Let the pins go, unless one lies on the sidewalk point toward you, and let this be the story of Mae Munroe, herself one of the pink-cheeked grenadiers of that great army whose destiny is as vague as the destiny of pins, and who in more than one vain attempt to climb had snagged her imitation French embroidery petticoats on the outward side of that barbed-wire fence.

Then, too, in the years that lead up to this moment Mae Munroe had taken on weight—the fair, flabby flesh of lack of exercise and no lack of chocolate bonbons. And a miss is as good as a mile, or a barbed-wire fence, only so long as she keeps her figure down and her diet up. When Mae Munroe ran for a street-car she breathed through her mouth for the first six blocks after she caught it. The top button of her shoe was no longer equal to the span. But her eyes were still blue, rather like sky when you look straight up; her hair yellow to the roots; and who can gainsay that a dimple in the chin is not worth two in the cheeks?

In the florid disorder of a red velvet sitting-room cluttered with morning sunshine and unframed, unsigned photographs of stage favorites, empty bottles and dented-in cushions, Mae Munroe stirred on her high mound of red sateen sofa-pillows; placed her paper-bound book face down on the tabouret beside her; yawned; made a foray into an uncovered box of chocolate bonbons; sank her small teeth into a creamy oozing heart and dropped a particle of the sweet into the sniffling, upturned snout of a white wool dog cuddled in the curve of her arm; yawned again.

"No more tandy! Make ittsie Snookie Ookie sick! Make muvver's ittsie bittsie bow-wow sick! No! No!"

Each admonition she accompanied with a slight pat designed to intimidate further display of appetite. The small bunch in her arms raised his head and regarded her with pink, sick little eyes, his tongue darting this way and that in an aftermath of relish; then fell to licking her bare forearm with swift, dry strokes.

"Muvver's ittsie bittsie Snookie! Him love him poor muvver! Him poor, poor muvver!"

A cold tear oozed through one of Miss Munroe's closed eyes, zigzagged down her face, and she laid her cheek pat against the white wool.

"Muvver just wishes she was dead, Snookie. God! don't she just!"

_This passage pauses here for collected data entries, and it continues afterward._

(** * auto_arch: validated fields, the profile and the curses front end

    A shallow embedding of [auto_arch.py]: the message queue, the [Field]
    class with its validators, the [Profile] class with [dump_profile] and
    [load_profile], and the [CursesApp] session with [select].

    Conventions of the embedding.
    - A Python [str] is a [string]; one [ascii] stands for one code point
      below 256, classified as the Unicode character database classifies
      U+0000..U+00FF.
    - A Python [int] is a [Z]; [len] is [String.length] or [List.length].
    - A function that only publishes messages returns them next to its
      result ([Emit]); a function that mutates more takes and returns the
      state it mutates. *)

From Stdlib Require Import String Ascii List ZArith NArith Bool Lia.
From Stdlib Require Import DecimalString.
Import ListNotations.

Local Open Scope list_scope.
Local Open Scope string_scope.

(** ** Built-in string methods used by the program *)

Module Str.

Definition code (c : ascii) : N := N_of_ascii c.

Definition between (lo hi : N) (c : ascii) : bool :=
  ((lo <=? code c) && (code c <=? hi))%N.

Definition at_code (n : N) (c : ascii) : bool := (code c =? n)%N.

(** Characters with a numeric value: the digits, the superscripts
    U+00B2, U+00B3, U+00B9 and the fractions U+00BC..U+00BE. *)
Definition numeric (c : ascii) : bool :=
  between 48 57 c || at_code 178 c || at_code 179 c || at_code 185 c || between 188 190 c.

(** General categories Lu, Ll and Lo. *)
Definition alpha (c : ascii) : bool :=
  between 65 90 c || between 97 122 c || at_code 170 c || at_code 181 c || at_code 186 c
  || between 192 214 c || between 216 246 c || between 248 255 c.

Definition upper (c : ascii) : bool :=
  between 65 90 c || between 192 214 c || between 216 222 c.

Definition lower (c : ascii) : bool :=
  between 97 122 c || at_code 170 c || at_code 181 c || at_code 186 c
  || between 223 246 c || between 248 255 c.

(** Not printable: the controls, U+00A0 and U+00AD. *)
Definition printable (c : ascii) : bool :=
  negb (between 0 31 c || between 127 160 c || at_code 173 c).

Definition ascii7 (c : ascii) : bool := (code c <? 128)%N.

Definition chars (s : string) : list ascii := list_ascii_of_string s.

(** [bool(s)]: a string is true when it is not empty. *)
Definition truth (s : string) : bool :=
  match s with EmptyString => false | String _ _ => true end.

(** [s.isnumeric()]: at least one character, all of them numeric. *)
Definition isnumeric (s : string) : bool :=
  truth s && forallb numeric (chars s).

(** [s.isalnum()]: at least one character, each alphabetic or numeric. *)
Definition isalnum (s : string) : bool :=
  truth s && forallb (fun c => alpha c || numeric c) (chars s).

(** [s.islower()]: no uppercase character and at least one lowercase one. *)
Definition islower (s : string) : bool :=
  negb (existsb upper (chars s)) && existsb lower (chars s).

Definition isprintable (s : string) : bool := forallb printable (chars s).

Definition isascii (s : string) : bool := forallb ascii7 (chars s).

(** [s.replace(old, "")] for a one-character [old], the only use the
    program makes of [replace]. *)
Fixpoint replace (old : ascii) (s : string) : string :=
  match s with
  | EmptyString => EmptyString
  | String c s' =>
      if Ascii.eqb c old then replace old s' else String c (replace old s')
  end.

(** [s.startswith(p)]. *)
Definition startswith (p s : string) : bool := String.prefix p s.

Definition len (s : string) : nat := String.length s.

(** The line boundaries of [splitlines] and the white space of [split]. *)
Definition linebreak (c : ascii) : bool :=
  between 10 13 c || between 28 30 c || at_code 133 c.

Definition space (c : ascii) : bool :=
  between 9 13 c || between 28 32 c || at_code 133 c || at_code 160 c.

(** [s.splitlines()]; [cur] is the line being read. A carriage return
    followed by a line feed is one boundary. *)
Fixpoint splitlines_from (cur s : string) : list string :=
  match s with
  | EmptyString => if truth cur then [cur] else []
  | String c s' =>
      if linebreak c then
        match s' with
        | String c' s'' =>
            if at_code 13 c && at_code 10 c'
            then cur :: splitlines_from EmptyString s''
            else cur :: splitlines_from EmptyString s'
        | EmptyString => cur :: splitlines_from EmptyString s'
        end
      else splitlines_from (cur ++ String c EmptyString) s'
  end.

Definition splitlines (s : string) : list string :=
  splitlines_from EmptyString s.

(** [s.split()]: the maximal runs of characters that are not white. *)
Fixpoint split_from (cur s : string) : list string :=
  match s with
  | EmptyString => if truth cur then [cur] else []
  | String c s' =>
      if space c then
        if truth cur then cur :: split_from EmptyString s'
        else split_from EmptyString s'
      else split_from (cur ++ String c EmptyString) s'
  end.

Definition split (s : string) : list string := split_from EmptyString s.

(** [str(n)] for an integer. *)
Definition of_int (n : Z) : string := NilZero.string_of_int (Z.to_int n).

End Str.

(** ** Messages and the log queue *)

Module Message_Level.
Inductive t : Set := success | error | warning | info | verbose.
End Message_Level.
(** What the object under construction holds once the details [seen]
    have been filed: one own array per reported key, with that key's
    messages in the order reported. *)
Definition files (errors : FieldErrors) (seen : list ValidationErrorItem) : Prop :=
  NoDup (keys errors)
  /\ forall key,
       Js.own key errors =
         match messages_for key seen with
         | [] => None
         | msgs => Some msgs
         end.

End Predicates.

Export Predicates.

(** ** config/database.ts *)

Module Database.

(** A [PrismaClient] object: the rank of its creation among the clients
    this module created, and the [log] option it was created with. *)
Record PrismaClient : Type := {
  client_id : nat;
  client_log : list string;
}.

Inductive Level : Type := info | error.

(** The module: the variable [prisma] (unset until [initializeDatabase]
    assigns it), the number of clients created so far, and what the
    module wrote to the logger, oldest first. *)
Record State : Type := {
  prisma : option PrismaClient;
  created : nat;
  journal : list (Level * string);
}.

Definition initial : State :=
  {| prisma := None; created := O; journal := [] |}.

Definition log (level : Level) (text : string) (st : State) : State :=
  {| prisma := prisma st; created := created st;
     journal := journal st ++ [(level, text)] |}.

(** [initializeDatabase]: [isDevelopment] is [config.isDevelopment];
    [connect] is how [prisma.$connect()] settles ([None]: it resolves,
    [Some e]: it rejects with [e]).  [inl] is a rejection of the returned
    promise.  The constructor [new PrismaClient] is taken to return. *)
Definition initializeDatabase (isDevelopment : bool) (connect : option JsError)
    (st : State) : (JsError + PrismaClient) * State :=
  let client :=
    {| client_id := created st;
       client_log := if isDevelopment then ["query"; "info"; "warn"; "error"]
                     else ["error"] |} in
  let st :=
    {| prisma := Some client; created := S (created st);
       journal := journal st |} in
  match connect with
  | None => (inr client, log info "Database connection established" st)
  | Some e => (inl e, log error "Failed to connect to database:" st)
  end.

(** [disconnectDatabase]: [disconnect] is how [prisma.$disconnect()]
    settles when there is a client to call it on. *)
Definition disconnectDatabase (disconnect : option JsError) (st : State)
    : (JsError + unit) * State :=
  match prisma st, disconnect with
  | Some _, Some e => (inl e, st)
  | _, _ => (inr tt, log info "Database connection closed" st)
  end.

Definition getDatabase (st : State) : JsError + PrismaClient :=
  match prisma st with
  | None =>
      inl (Error_ Error_prototype
             "Database not initialized. Call initializeDatabase first.")
  | Some client => inr client
  end.

(** The calls a program makes on the module, in order. *)
Inductive Call : Type :=
| Initialize (isDevelopment : bool) (connect : option JsError)
| Disconnect (disconnect : option JsError)
| Get.

Definition call (st : State) (c : Call) : State :=
  match c with
  | Initialize isDevelopment connect =>
      snd (initializeDatabase isDevelopment connect st)
  | Disconnect disconnect => snd (disconnectDatabase disconnect st)
  | Get => st
  end.

Definition run (calls : list Call) (st : State) : State :=
  fold_left call calls st.

Definition is_initialize (c : Call) : bool :=
  match c with
  | Initialize _ _ => true
  | _ => false
  end.

(** The ping [checkDatabase] observes on a module in state [st]:
    [getDatabase()] first, then the query, which settles as [query] says
    ([Some (start, finish)]: resolved between these two clock readings). *)
Definition observed_ping (st : State) (query : option (Z * Z)) : Ping :=
  match getDatabase st with
  | inl _ => NotInitialized
  | inr _ =>
      match query with
      | Some (start, finish) => QueryResolved start finish
      | None => QueryRejected
      end
  end.

End Database.

(** ** middleware/rateLimiter.ts *)

Module RateLimiter.

(** The options handed to [rateLimit]; counting the requests of a window
    is the library's part. *)
Record Options : Type := {
  windowMs : Z;
  max : Z;
  message : option string;
  standardHeaders : bool;
  legacyHeaders : bool;
  handler : Step;
}.

(** [windowMs] and [maxRequests] are [config.rateLimit]. *)
Definition defaultRateLimiter (config_windowMs config_maxRequests : Z) : Options :=
  {| windowMs := config_windowMs;
     max := config_maxRequests;
     message := Some "Too many requests, please try again later";
     standardHeaders := true;
     legacyHeaders := false;
     handler := fun _ =>
       Signal (TooManyRequestsError
                 (Some "Too many requests, please try again later") None) |}.
(* ===== verification/_CoqProject ===== *)
-Q . S2P
Prelude.v
Runtime.v
Text.v
Sha256.v
Float64.v
Domain.v
Json.v
JsonText.v
Encoding.v
Merkle.v
Tendermint.v
State.v
Accounts.v
Validation.v
Apply.v
Reversal.v
Mempool.v
Rewards.v
Mining.v
Author.v
Submission.v
Finality.v
Persistence.v
Tokenomics.v
Keys.v
Limits.v
Api.v
ApiSafety.v
P2P.v
Rosetta.v
Pool.v
LibP2P.v
StateStore.v
Node.v
NodeChain.v
NodeLedger.v
NodeMining.v
NodeP2P.v
NodeApi.v
NodeSafety.v
NodeDemo.v
Bridge.v
WalletTool.v
GenesisTool.v
Clients.v
Replication.v
Wiring.v
GossipHost.v
HostLifecycle.v
Relayer.v
Varint.v
(** ** Executions *)

Inductive event :=
| EvAddVote (v : Vote) (now : Z)
| EvAdvanceRound
| EvAdvanceHeight
| EvProcessProposal (block : Block) (proposer : string) (now : Z)
| EvCommit (blockHash : string) (now : Z)
| EvFinalizeBlock (block : Block) (now : Z)
| EvSlash (validator : string) (reason now : Z)
| EvUpdateValidatorSet (validators : list string).

Definition exec (te : TendermintEngine) (e : event) : TendermintEngine :=
  match e with
  | EvAddVote v now => (AddVote te v now).2
  | EvAdvanceRound => AdvanceRound te
  | EvAdvanceHeight => AdvanceHeight te
  | EvProcessProposal block proposer now => (ProcessProposal te block proposer now).2
  | EvCommit h now => (Commit te h now).2
  | EvFinalizeBlock block now => (FinalizeBlock te block now).2
  | EvSlash v r now => te_Slash te v r now
  | EvUpdateValidatorSet vs => UpdateValidatorSet te vs
  end.

Definition run (te : TendermintEngine) (es : list event) : TendermintEngine := foldl exec te es.

Inductive engine_step : TendermintEngine → TendermintEngine → Prop :=
| step_exec te e : engine_step te (exec te e).

(** The engines a program can reach from a new one. *)
Definition reachable (te : TendermintEngine) : Prop :=
  ∃ validators now, rtc engine_step (NewTendermintEngine validators now) te.

(** ** Invariants *)

Record engine_inv (te : TendermintEngine) : Prop := {
  inv_step : 0 ≤ te_step te ≤ 4;
  inv_height : is_u64 (te_height te);
  inv_proposer : te_validators te ≠ [] →
    te_proposerIdx te = te_height te mod blen (te_validators te);
}.

Lemma selectProposerLocked_frame te :
  te_height (selectProposerLocked te) = te_height te ∧
  te_step (selectProposerLocked te) = te_step te ∧
  te_validators (selectProposerLocked te) = te_validators te ∧
  te_lockedBlock (selectProposerLocked te) = te_lockedBlock te.
Proof. unfold selectProposerLocked. by destruct (te_validators te) eqn:E. Qed.

Lemma selectProposerLocked_inv te :
  0 ≤ te_step te ≤ 4 → is_u64 (te_height te) → engine_inv (selectProposerLocked te).
Proof.
  intros Hs Hh. destruct (selectProposerLocked_frame te) as (E1 & E2 & E3 & _).
  split; rewrite ?E1, ?E2, ?E3; try done.
  intros Hne. unfold selectProposerLocked. by destruct (te_validators te) eqn:E.
Qed.

(** An update that keeps height, validators and proposer keeps the
    invariant. *)
Lemma engine_inv_same te te' :
  engine_inv te → te_height te' = te_height te → te_validators te' = te_validators te →
  te_proposerIdx te' = te_proposerIdx te → 0 ≤ te_step te' ≤ 4 → engine_inv te'.
Proof. intros [? ? ?] E1 E2 E3 Hs. split; rewrite ?E1, ?E2, ?E3; done. Qed.
Definition ResumeMinting (bc : Blockchain) : Blockchain :=
  let bc := bc <| bc_MintPaused := false |> <| bc_MintPauseUntil := 0 |> in
  appendAuditEntry bc "minting_resumed" "system" "resumed".

Definition IsMintingPaused (bc : Blockchain) : bool * Blockchain :=
  if negb (bc_MintPaused bc) then (false, bc) else
  let until := bc_MintPauseUntil bc in
  let '(expired, bc) :=
    if until =? 0 then (true, bc) else let '(now, bc) := Unix bc in (until <=? now, bc) in
  if expired : bool then (false, bc <| bc_MintPaused := false |> <| bc_MintPauseUntil := 0 |>)
  else (true, bc).

Definition FinalizeBlocksAt (bc : Blockchain) (index : Z) : outcome unit * Blockchain :=
  if u64 (blen (bc_Chain bc)) <=? index then (Err "invalid block index", bc) else
  (Ok tt, bc <| bc_LastFinalized := index |> <| bc_FinalizedBlocks ::= union {[index]} |>).

Definition IsFinalized (bc : Blockchain) (index : Z) : bool :=
  bool_decide (index ∈ bc_FinalizedBlocks bc).

(** The fields the literal of [Snapshot] leaves out are zero. *)
Definition Snapshot (bc : Blockchain) : nodeState :=
  mknodeState (bc_Chain bc) (bc_Pending bc) (bc_Ledger bc) (bc_Registry bc)
    (ConsensusName (bc_Consensus bc)) (bc_Authorities bc) (bc_TokenSupply bc) (bc_Escrows bc)
    (bc_Proposals bc) (bc_Agreements bc) (bc_UsageMeters bc) ∅ ∅ [] (bc_NextNonce bc)
    ∅ 0 0 false 0 ∅ ∅ ∅ ∅.

(** ** Genesis files *)

Record genesisAllocation := mkgenesisAllocation {
  ga_Address : string; ga_PublicKey : string; ga_Amount : Z }.

Record genesisValidator := mkgenesisValidator {
  gv_Address : string; gv_PublicKey : string; gv_Stake : Z }.

Record genesisFile := mkgenesisFile {
  gf_ChainID : string; gf_InitialSupply : Z; gf_MaxSupply : Z;
  gf_Allocations : list genesisAllocation; gf_Validators : list genesisValidator }.

(** The loops of [LoadGenesis] stop at the first error and leave what they
    have done. *)
Fixpoint load_allocations (bc : Blockchain) (l : list genesisAllocation)
    : outcome unit * Blockchain :=
  match l with
  | [] => (Ok tt, bc)
  | alloc :: l =>
      if bool_decide (ga_Address alloc = "") then (Err "genesis allocation missing address", bc)
      else if MaxSupply <? ga_Amount alloc then (Err "genesis allocation exceeds max supply", bc)
      else
        let bc := addAccountLocked bc (ga_Address alloc) (ga_Amount alloc) false in
        load_allocations (bc <| bc_TokenSupply ::= λ s, s +! ga_Amount alloc |>) l
  end.

Definition load_validator (bc : Blockchain) (val : genesisValidator) : Blockchain :=
  let bc := bc <| bc_TokenSupply ::= λ s, s +! gv_Stake val |> in
  let bc :=
    match bc_Ledger bc !! gv_Address val with
    | Some _ =>
        on_account (λ a, debit (gv_Stake val)
          (a <| acc_IsAgent := false |> <| acc_Staked := gv_Stake val |>)) (gv_Address val) bc
    | None =>
        let bc := addAccountLocked bc (gv_Address val) (gv_Stake val) false in
        on_account (λ a, a <| acc_Staked := gv_Stake val |>) (gv_Address val) bc
    end in
  let '(joined, bc) := Unix bc in
  let '(rotated, bc) := Unix bc in
  let '(now, bc) := Unix bc in
  let v := mkValidator (gv_PublicKey val) (gv_Address val) (gv_Stake val) true joined 100 0
             rotated (i64 (now + month_seconds)) in
  let bc := bc <| bc_Validators ::= <[gv_Address val := v]> |> in
  AddAuthority bc (gv_Address val).

Fixpoint load_validators (bc : Blockchain) (l : list genesisValidator) : outcome unit * Blockchain :=
  match l with
  | [] => (Ok tt, bc)
  | val :: l =>
      if bool_decide (gv_Address val = "") then (Err "genesis validator missing address", bc)
      else if gv_Stake val <? MinStake then (Err "genesis validator stake below minimum", bc)
      else load_validators (load_validator bc val) l
  end.

(** [file] is the outcome of reading and decoding the file. *)
Definition LoadGenesis (bc : Blockchain) (file : outcome genesisFile) : outcome unit * Blockchain :=
  match file with
  | Err e => (Err e, bc)
  | Panic e => (Panic e, bc)
  | Ok genesis =>
      let bc := if bool_decide (gf_ChainID genesis = "") then bc
                else bc <| bc_ChainID := gf_ChainID genesis |> in
      let bc := bc <| bc_TokenSupply := 0 |> in
      match load_allocations bc (gf_Allocations genesis) with
      | (Ok _, bc) =>
          match load_validators bc (gf_Validators genesis) with
          | (Ok _, bc) =>
              if MaxSupply <? bc_TokenSupply bc then
                (Err ("genesis total supply exceeds max supply: " +:+
                      FormatInt (bc_TokenSupply bc) +:+ " > " +:+ FormatInt MaxSupply), bc)
              else
                (Ok tt, appendAuditEntry bc "genesis_loaded" "system"
                  ("chain_id=" +:+ bc_ChainID bc +:+ " supply=" +:+ FormatInt (bc_TokenSupply bc) +:+
                   " allocations=" +:+ FormatInt (blen (gf_Allocations genesis)) +:+
                   " validators=" +:+ FormatInt (blen (gf_Validators genesis))))
          | (e, bc) => (e, bc)
          end
      | (e, bc) => (e, bc)
      end
  end.
End accounts.

(** ** Holdings *)

Implicit Types (m : gmap string Account) (bc : Blockchain).

Definition holding (a : Account) : Z := acc_Balance a + acc_Staked a.

Definition holdings (m : gmap string Account) : Z := map_sum holding m.

(** All tokens the accounts hold, free or staked. *)
Definition total_holdings (bc : Blockchain) : Z := holdings (bc_Ledger bc).

Definition wf_account (a : Account) : Prop := 0 ≤ acc_Balance a ∧ 0 ≤ acc_Staked a.

(** A ledger whose amounts are [uint64]s and add up to a [uint64]. *)
Definition sound_ledger (m : gmap string Account) : Prop :=
  (∀ k a, m !! k = Some a → wf_account a) ∧ holdings m < max_u64.

Lemma alter_Some {A} (f : A → A) (m : gmap string A) k a :
  m !! k = Some a → alter f k m = <[k := f a]> m.
Proof.
  intros E. apply map_eq. intros j. destruct (decide (j = k)) as [->|Hne].
  - by rewrite lookup_alter_eq, lookup_insert_eq, E.
  - by rewrite lookup_alter_ne, lookup_insert_ne.
Qed.

Lemma holding_nonneg m :
  (∀ k a, m !! k = Some a → wf_account a) → ∀ k a, m !! k = Some a → 0 ≤ holding a.
Proof. intros Hm k a E. destruct (Hm k a E). unfold holding. lia. Qed.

An hour she lay so. The morning sunshine receded, leaving a certain grayness in the cluttered room. From the rear of the flat came the clatter of dishes and the harsh sing of water plunging from a faucet. The book slid from its incline on the pillow to the floor and lay with its leaves crumpled under. The dog fell to snoring. Another while ticked past—loudly. And as if the ticking were against her brain like drops of water, she rose to a half-sitting posture, reached for the small onyx clock on the mantelpiece and smothered it beneath one of the red sateen sofa-pillows. When she relaxed again two fresh tears waggled heavily down her cream-colored cheeks. Then for a while she slept, with her mouth ever so slightly open and revealing the white line of her teeth. The tears slid off her cheeks to the mussed frills of her negligée and dried there.

The little dog emerged from his sleep gaping and stretching backward his hind legs. Mae Munroe yawned, extending her arms at full length before her; regarded her fair ringed fingers and the four dimples across the back of each hand; reached for a cigarette and with the wry face of nausea tossed it back into its box; swung to a sitting posture on the side of the sofa, the dog springing from the curve of her arm to the floor, shaking himself.